Al contemplar el
madero de la cruz, invito a reflexionar serenamente en la forma en que miramos la cruz. Algunos la ven como
signo de muerte y destrucción, otros como la bandera de la victoria sobre la
muerte y llave que abre el camino de la eternidad.
Hay quienes
contemplan en ella el drama inmenso de la muerte de Cristo en el Calvario, y
con lágrimas en los ojos piden perdón. Otros,
sin embargo, reclaman que no debe haber más cruces que las que ya sufren tantas
mujeres y hombres, niños, niñas y jóvenes puertorriqueños que son destrozados
por la maldad de aquellos que se creen dueños de la vida. Muchos, pues, se sienten impotentes y se
preguntan con dolor y frustración: “¿por qué Dios mío, nos has abandonado?”
Para unos es símbolo
de una religiosidad mágica que tranquiliza y adormece; para otros, significa
dolor profundo, porque les descubre las injusticias de unos cuantos grupos que
en nuestra sociedad presionan, para
intentar matar y destrozar las esperanzas de nuestro pueblo por medio de
gente sin conciencia que buscan
solamente su propio beneficio y provecho, y no tienen reparo en hacer daño.
Y nosotros, ¿cómo
contemplamos la cruz? ¿Nos cuestiona, o
nos adormece?
Por eso les invito a
contemplar no simplemente el madero de la cruz, sino a descubrir la Cruz que
carga cada ser humano, herido, maltratado y humillado que está cerca de todos
nosotros y nosotras.
Si así lo hacemos,
descubriremos la luz que brota de ella, la fuerza que encierra, la clave que animó y anima a tantos
hombres y mujeres que creen en Cristo y que les lleva a entregar su vida por
amor, sirviendo a los demás. “Porque no hay amor más grande, que el de aquel
que da la vida por los demás.”
Contemplar la cruz
con mirada de fe, nos lleva a descubrirla como el árbol de la vida, como el
gran signo de salvación y de esperanza para cuantos creen en Jesucristo. Porque la
revelación definitiva del Amor de Dios
se nos ha manifestado plenamente en el Crucificado. En la cruz,
Jesús transforma nuestro “corazón de piedra” herido por el pecado, en un
“corazón de carne”, como el suyo: nos da su amor y a su vez nos hace capaces de
amar con su mismo amor, invitándonos a entregarnos sirviendo a los demás.

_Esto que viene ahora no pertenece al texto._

(** Two patterns of one specificity that match one path have one shape. *)
Lemma same_shape segs segs' input acc acc' ps ps' :
  match_segments segs input acc = Some ps -> match_segments segs' input acc' = Some ps' ->
  map segment_specificity segs = map segment_specificity segs' -> map shape_key segs = map shape_key segs'.
Proof.
  revert segs' input acc acc'. induction segs as [|s segs IH]; intros [|s' segs'] input acc acc' Hm Hm' Hs; try done.
  injection Hs as Hs Hrest. cbn [map].
  destruct s, s'; try done; cbn [match_segments] in Hm, Hm'; destruct input as [|v input]; try done.
  - destruct (String.eqb_spec v value) as [<-|]; [|done]. destruct (String.eqb_spec v value0) as [<-|]; [|done].
    f_equal. by eapply IH.
  - f_equal. by eapply IH.
  - f_equal. by eapply IH.
  - f_equal. by eapply IH.
  - destruct segs; [|done]. by destruct segs'.
  - destruct segs; [|done]. by destruct segs'.
Qed.

Lemma same_shape_keys p q path ps ps' :
  match_admitted p path = Some ps -> match_admitted q path = Some ps' -> specificity p = specificity q ->
  exists k, k ∈ shape_keys p /\ k ∈ shape_keys q.
Proof.
  intros Hp Hq Hs. pose proof (same_shape _ _ _ _ _ _ _ Hp Hq Hs) as Hk. unfold shape_keys. rewrite Hk.
  eexists. split; apply elem_of_cons; by left.
Qed.

(** ** Sealing *)

(** What a graph that seals is made of. *)
Lemma seal_sorted_ok routes scopes pre declared roots g :
  seal_sorted routes scopes pre declared roots = Some (Ok g) ->
  check_shapes routes ∅ ∅ = Ok tt /\ graph_routes g = sort_by match_order routes /\ graph_scopes g = scopes /\
  exists m reached, scope_map_of scopes ∅ = Ok m /\
    resolve_routes roots m routes ∅ ∅ = Some (Ok (resolved_scopes g, reached)).
Proof.
  unfold seal_sorted. destruct (_ <? _); [done|]. cbn [lift mbind fueled_bind].
  destruct (scope_map_of scopes ∅) as [m|]; [|done]. cbn [lift mbind fueled_bind].
  destruct (check_scopes scopes m) as [[[]|]|]; [|done..]. cbn [lift mbind fueled_bind].
  destruct (resolve_routes roots m routes ∅ ∅) as [[[resolved reached]|]|] eqn:Hr; [|done..]. cbn [lift mbind fueled_bind].
  destruct (List.find _ _); [done|]. cbn [lift mbind fueled_bind].
  destruct (check_shapes routes ∅ ∅) as [[]|]; [|done]. cbn [lift mbind fueled_bind].
  destruct (check_middleware _ _ _) as [[]|]; [|done]. intros [= <-]. split_and!; [done..|]. by exists m, reached.
Qed.

Lemma seal_sorted_total routes scopes pre declared roots : is_Some (seal_sorted routes scopes pre declared roots).
Proof.
  unfold seal_sorted. destruct (_ <? _); [by eexists|]. cbn [lift mbind fueled_bind].
  destruct (scope_map_of scopes ∅) as [m|]; [|by eexists]. cbn [lift mbind fueled_bind].
  destruct (check_scopes_total scopes m) as [[[]|] ->]; [|by eexists]. cbn [lift mbind fueled_bind].
  destruct (resolve_routes_total roots m routes ∅ ∅) as [[[resolved reached]|] ->]; [|by eexists]. cbn [lift mbind fueled_bind].
  destruct (List.find _ _); [by eexists|]. cbn [lift mbind fueled_bind].
  destruct (check_shapes routes ∅ ∅) as [[]|]; [|by eexists]. cbn [lift mbind fueled_bind].
  destruct (check_middleware _ _ _) as [[]|]; by eexists.
Qed.

Lemma seal_from_sorted b g :
  seal b = Some (Ok g) ->
  seal_sorted (sort_by canonical_route_order (builder_routes b)) (sort_by scope_order (builder_scopes b))
    (builder_pre_route_middleware b) (builder_capabilities b) (builder_error_boundaries b) = Some (Ok g).
Proof. unfold seal. by destruct (_ <? _). Qed.

End sealed.

(** ** Resolution *)

Section resolution.
Context `{Unicode, Sha256}.

Lemma first_match_some routes path r ps :
  StronglySorted (at_most match_order) routes -> first_match routes path = Some (r, ps) ->
  r ∈ routes /\ match_admitted (pattern r) path = Some ps /\
  forall s, s ∈ routes -> is_Some (match_admitted (pattern s) path) -> s = r \/ at_most match_order r s.
Proof.
  intros Hs. induction Hs as [|x routes Hs IH Hx]; intros Hf; [done|]. cbn [first_match] in Hf.
  destruct (match_admitted (pattern x) path) as [qs|] eqn:Hm.
  - injection Hf as <- <-. split_and!; [by left|done|]. intros s [->|Hin]%elem_of_cons _; [by left|].
    right. by apply (proj1 (Forall_forall _ _) Hx).
  - destruct (IH Hf) as (Hr & Hp & Hbest). split_and!; [by right|done|].
    intros s [->|Hin]%elem_of_cons Hsome; [rewrite Hm in Hsome; by destruct Hsome|by apply Hbest].
Qed.

Lemma first_match_none routes path :
  first_match routes path = None <-> forall s, s ∈ routes -> match_admitted (pattern s) path = None.
Proof.
  induction routes as [|x routes IH]; cbn [first_match].
  - split; [|done]. by intros _ s ?%not_elem_of_nil.
  - destruct (match_admitted (pattern x) path) eqn:Hm.
    + split; [done|]. intros Hall. rewrite (Hall x) in Hm; [done|by left].
    + rewrite IH. split; [|intros Hall s Hs; apply Hall; by right]. intros Hall s [->|Hs]%elem_of_cons; [done|by apply Hall].
Qed.

(** The greater specificity decides between two routes of one method. *)
Lemma match_order_strict r s :
  at_most match_order r s -> specificity (pattern s) <> specificity (pattern r) ->
  compare_list (specificity (pattern s)) (specificity (pattern r)) = Lt.
Proof.
  unfold at_most, match_order. intros Hle Hne.
  destruct (compare_list (specificity (pattern s)) (specificity (pattern r))) eqn:Hc; [|done|done].
  by apply compare_list_eq in Hc.
Qed.

(** The routes of a method, the most specific first. *)
Lemma graph_routes_sorted routes m :
  StronglySorted (at_most match_order) (base.filter (fun r => method r = m) (sort_by match_order routes)).
Proof. apply StronglySorted_filter, sort_by_sorted, match_lawful. Qed.

Lemma elem_of_allowed g path x :
  x ∈ allowed_methods g path <->
  exists r, r ∈ graph_routes g /\ is_Some (match_admitted (pattern r) path) /\ x = method_str (method r).
Proof.
  unfold allowed_methods. rewrite elem_of_list_to_set, list_elem_of_fmap. setoid_rewrite list_elem_of_filter.
  setoid_rewrite bool_decide_spec. setoid_rewrite not_eq_None_Some. naive_solver.
Qed.

(** A sealed graph: its routes in matching order, each with the chain of its
    scope, and no two of one method with a shape in common. *)
Definition graph_ok (routes : list RouteSpec) (g : RouteGraph) (scopes : gmap string RouteScopeSpec) : Prop :=
  (exists l, graph_routes g = sort_by match_order l) /\ graph_routes g ≡ₚ routes /\ NoDup (map id routes) /\
  (forall r, r ∈ routes -> exists c, resolved_scopes g !! id r = Some c /\ resolve_scope_chain (scope r) scopes = Some (Ok c)) /\
  forall r s k, r ∈ routes -> s ∈ routes -> method r = method s ->
    k ∈ shape_keys (pattern r) -> k ∈ shape_keys (pattern s) -> r = s.

Lemma seal_graph_ok b g :
  seal b = Some (Ok g) -> exists scopes, scope_map_of (graph_scopes g) ∅ = Ok scopes /\ graph_ok (builder_routes b) g scopes.
Proof.
  intros Hs. apply seal_from_sorted, seal_sorted_ok in Hs as (Hshapes & Hroutes & Hscopes & m & reached & Hm & Hr).
  pose proof (sort_by_perm canonical_route_order (builder_routes b)) as Hperm.
  apply check_shapes_spec in Hshapes as (Hnd & _ & _ & Huniq). apply resolve_routes_chains in Hr as [_ Hr]; [|done].
  exists m. rewrite Hscopes. split; [done|]. split_and!.
  - by eexists.
  - by rewrite Hroutes, sort_by_perm.
  - by rewrite <-Hperm.
  - intros r Hin. apply Hr. by rewrite Hperm.
  - intros r s k Hin Hin'. rewrite <-Hperm in Hin, Hin'. by apply Huniq.
Qed.

(** Of the routes of one method that match a path the first is the only one of
    its specificity. *)
Lemma first_match_best routes g scopes m path r ps :
  graph_ok routes g scopes -> first_match (base.filter (fun r => method r = m) (graph_routes g)) path = Some (r, ps) ->
  r ∈ routes /\ method r = m /\ match_admitted (pattern r) path = Some ps /\
  forall s, s ∈ routes -> is_Some (match_admitted (pattern s) path) -> method s = m ->
    s = r \/ compare_list (specificity (pattern s)) (specificity (pattern r)) = Lt.
Proof.
  intros ([l Hl] & Hperm & _ & _ & Huniq) Hf. rewrite Hl in Hf.
  apply first_match_some in Hf as (Hr & Hps & Hbest); [|apply graph_routes_sorted]. rewrite <-Hl in Hr, Hbest.
  apply list_elem_of_filter in Hr as [Hmr Hr]. rewrite Hperm in Hr. split_and!; [done..|].
  intros s Hs Hms Hm. destruct (Hbest s) as [|Hle]; [apply list_elem_of_filter; by rewrite Hperm|done|by left|].
  destruct (decide (specificity (pattern s) = specificity (pattern r))) as [Heq|Hne].
  - left. destruct Hms as [qs Hqs]. destruct (same_shape_keys _ _ _ _ _ Hqs Hps Heq) as (k & Hks & Hkr).
    apply (Huniq s r k Hs Hr); congruence.
  - right. by apply match_order_strict.
Qed.

Lemma allowed_exact routes g scopes path x :
  graph_ok routes g scopes ->
  x ∈ allowed_methods g path <->
  exists r, (r ∈ routes /\ is_Some (match_admitted (pattern r) path)) /\ x = method_str (method r).
Proof.
  intros (_ & Hperm & _). rewrite elem_of_allowed. setoid_rewrite Hperm. naive_solver.
Qed.

(** The methods reported are those of the routes that match, in order. *)
Lemma allowed_list (allowed : gset string) (P : RouteSpec -> Prop) m :
  (forall x, x ∈ allowed <-> exists r, P r /\ x = method_str (method r)) -> allowed <> ∅ -> (forall r, P r -> method r <> m) ->
  let ms := map mkMethod (btree_elements allowed) in
  ms <> [] /\ (m ∉ ms) /\ StronglySorted String.le (map method_str ms) /\ forall m', (m' ∈ ms) <-> exists r, P r /\ method r = m'.
Proof.
  intros Hin Hne Hm ms. assert (Helem : forall m', (m' ∈ ms) <-> exists r, P r /\ method r = m').
  { intros [x]. unfold ms. rewrite list_elem_of_fmap. setoid_rewrite elem_of_btree_elements. setoid_rewrite Hin. split.
    - intros (y & Hy & r & Hr & ->). injection Hy as ->. exists r. split; [done|]. by destruct (method r).
    - intros (r & Hr & Hx). exists x. split; [done|]. exists r. split; [done|]. by rewrite Hx. }
  split_and!; [| | |done].
  - intros He. apply Hne, set_eq. intros x. split; [|set_solver]. intros (r & Hr & ->)%Hin.
    assert (Hbad : method r ∈ ms) by (apply Helem; by exists r). rewrite He in Hbad. by apply not_elem_of_nil in Hbad.
  - intros (r & Hr & Hmr)%Helem. by apply (Hm r).
  - unfold ms. rewrite map_map. cbn. rewrite map_id. apply StronglySorted_merge_sort; apply _.
Qed.

(** ** The order of declaration *)

Lemma scope_map_of_spec scopes m m' :
  scope_map_of scopes m = Ok m' -> NoDup (map scope_id scopes) /\ forall s, s ∈ scopes -> m !! scope_id s = None.
Proof.
  revert m. induction scopes as [|s scopes IH]; intros m Hm.
  - split; [apply NoDup_nil_2|]. by intros s ?%not_elem_of_nil.
  - cbn [scope_map_of] in Hm. destruct (m !! scope_id s) eqn:Hs; [done|]. destruct (IH _ Hm) as [Hnd Hfree]. split.
    + apply NoDup_cons. split; [|done]. intros (t & Ht & Hin)%list_elem_of_fmap. specialize (Hfree t Hin).
      rewrite <-Ht, lookup_insert_eq in Hfree. done.
    + intros t [->|Hin]%elem_of_cons; [done|]. specialize (Hfree t Hin). by apply lookup_insert_None in Hfree as [Hn _].
Qed.

Lemma NoDup_map_inj {A B} (f : A -> B) l x y : NoDup (map f l) -> x ∈ l -> y ∈ l -> f x = f y -> x = y.
Proof.
  induction l as [|z l IH]; [by intros _ ?%not_elem_of_nil|]. intros [Hz Hnd]%NoDup_cons Hx Hy Hf.
  apply elem_of_cons in Hx as [->|Hx]; apply elem_of_cons in Hy as [->|Hy]; try done.
  - destruct Hz. rewrite Hf. by apply list_elem_of_fmap_2.
  - destruct Hz. rewrite <-Hf. by apply list_elem_of_fmap_2.
  - by apply IH.
Qed.

Lemma canonical_order_id x y : canonical_route_order x y = Eq -> id x = id y.
Proof.
  unfold canonical_route_order, then_with. destruct (String.compare _ _); [|done..]. destruct (String.compare _ _); [|done..].
  apply String.compare_eq_iff.
Qed.

Lemma seal_sorted_inputs n routes scopes pre declared roots g :
  seal (mkBuilder n routes scopes pre declared roots) = Some (Ok g) -> NoDup (map id routes) /\ NoDup (map scope_id scopes).
Proof.
  intros Hs. apply seal_from_sorted, seal_sorted_ok in Hs as (Hshapes & _ & _ & m & reached & Hm & _).
  cbn [builder_routes builder_scopes] in Hshapes, Hm.
  apply check_shapes_spec in Hshapes as (Hr & _). apply scope_map_of_spec in Hm as [Hm _].
  rewrite sort_by_perm in Hr. rewrite (sort_by_perm scope_order) in Hm. done.
Qed.

End resolution.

En nuestro Puerto Rico de hoy
necesitamos personas que estén dispuestas asumir, como Jesús, el riesgo de
entregar su vida con todas las consecuencias. Hombres y mujeres que no tengan
miedo al qué dirán o a que se les señale por actuar conforme a la verdad y a la
justicia. Hombres y mujeres que no se callen ante el mal “Porque frente al mal,
no hay que callar”. Hombres y mujeres
que amen de verdad al pueblo, dando lo mejor de sí, personas libre de todo
egoísmo y mala voluntad, que se entreguen sin reserva en la búsqueda del bien
común.
En una sociedad como la nuestra,
impregnada de individualismo, es necesario redescubrir la importancia del amor
que lleva a la entrega, que lleva a la corrección fraterna para caminar juntos
hacia la santidad. Personas que trabajen por una auténtica reconciliación que
lleve a la comunión y nos haga solidarios, especialmente de los más pobres y
necesitados. No debemos olvidar que en una
sociedad que puede llegar a ser sorda ante los sufrimientos físicos y ante las
exigencias espirituales y morales de la vida,
debemos de luchar por ayúdanos unos a los otros buscando lo mejor para
todos. No sofoquemos los talentos con los que Dios nos ha enriquecido, y
tengamos presente que en la vida de fe, quien no avanza retrocede.
En un Puerto Rico que exige de los cristianos y cristianas un
testimonio renovado de amor y de fidelidad al Señor, les invito, que al
contemplar la cruz, no dudemos, y nos decidamos a unirnos a la caravana de los
que nos sentimos urgidos a colaborar en la búsqueda del bien común.
¡Lo vamos a lograr! Porque en el
nombre de Jesús Crucificado, Juntos decidimos avanzar.
P. Rubén Antonio González Medina, cmf.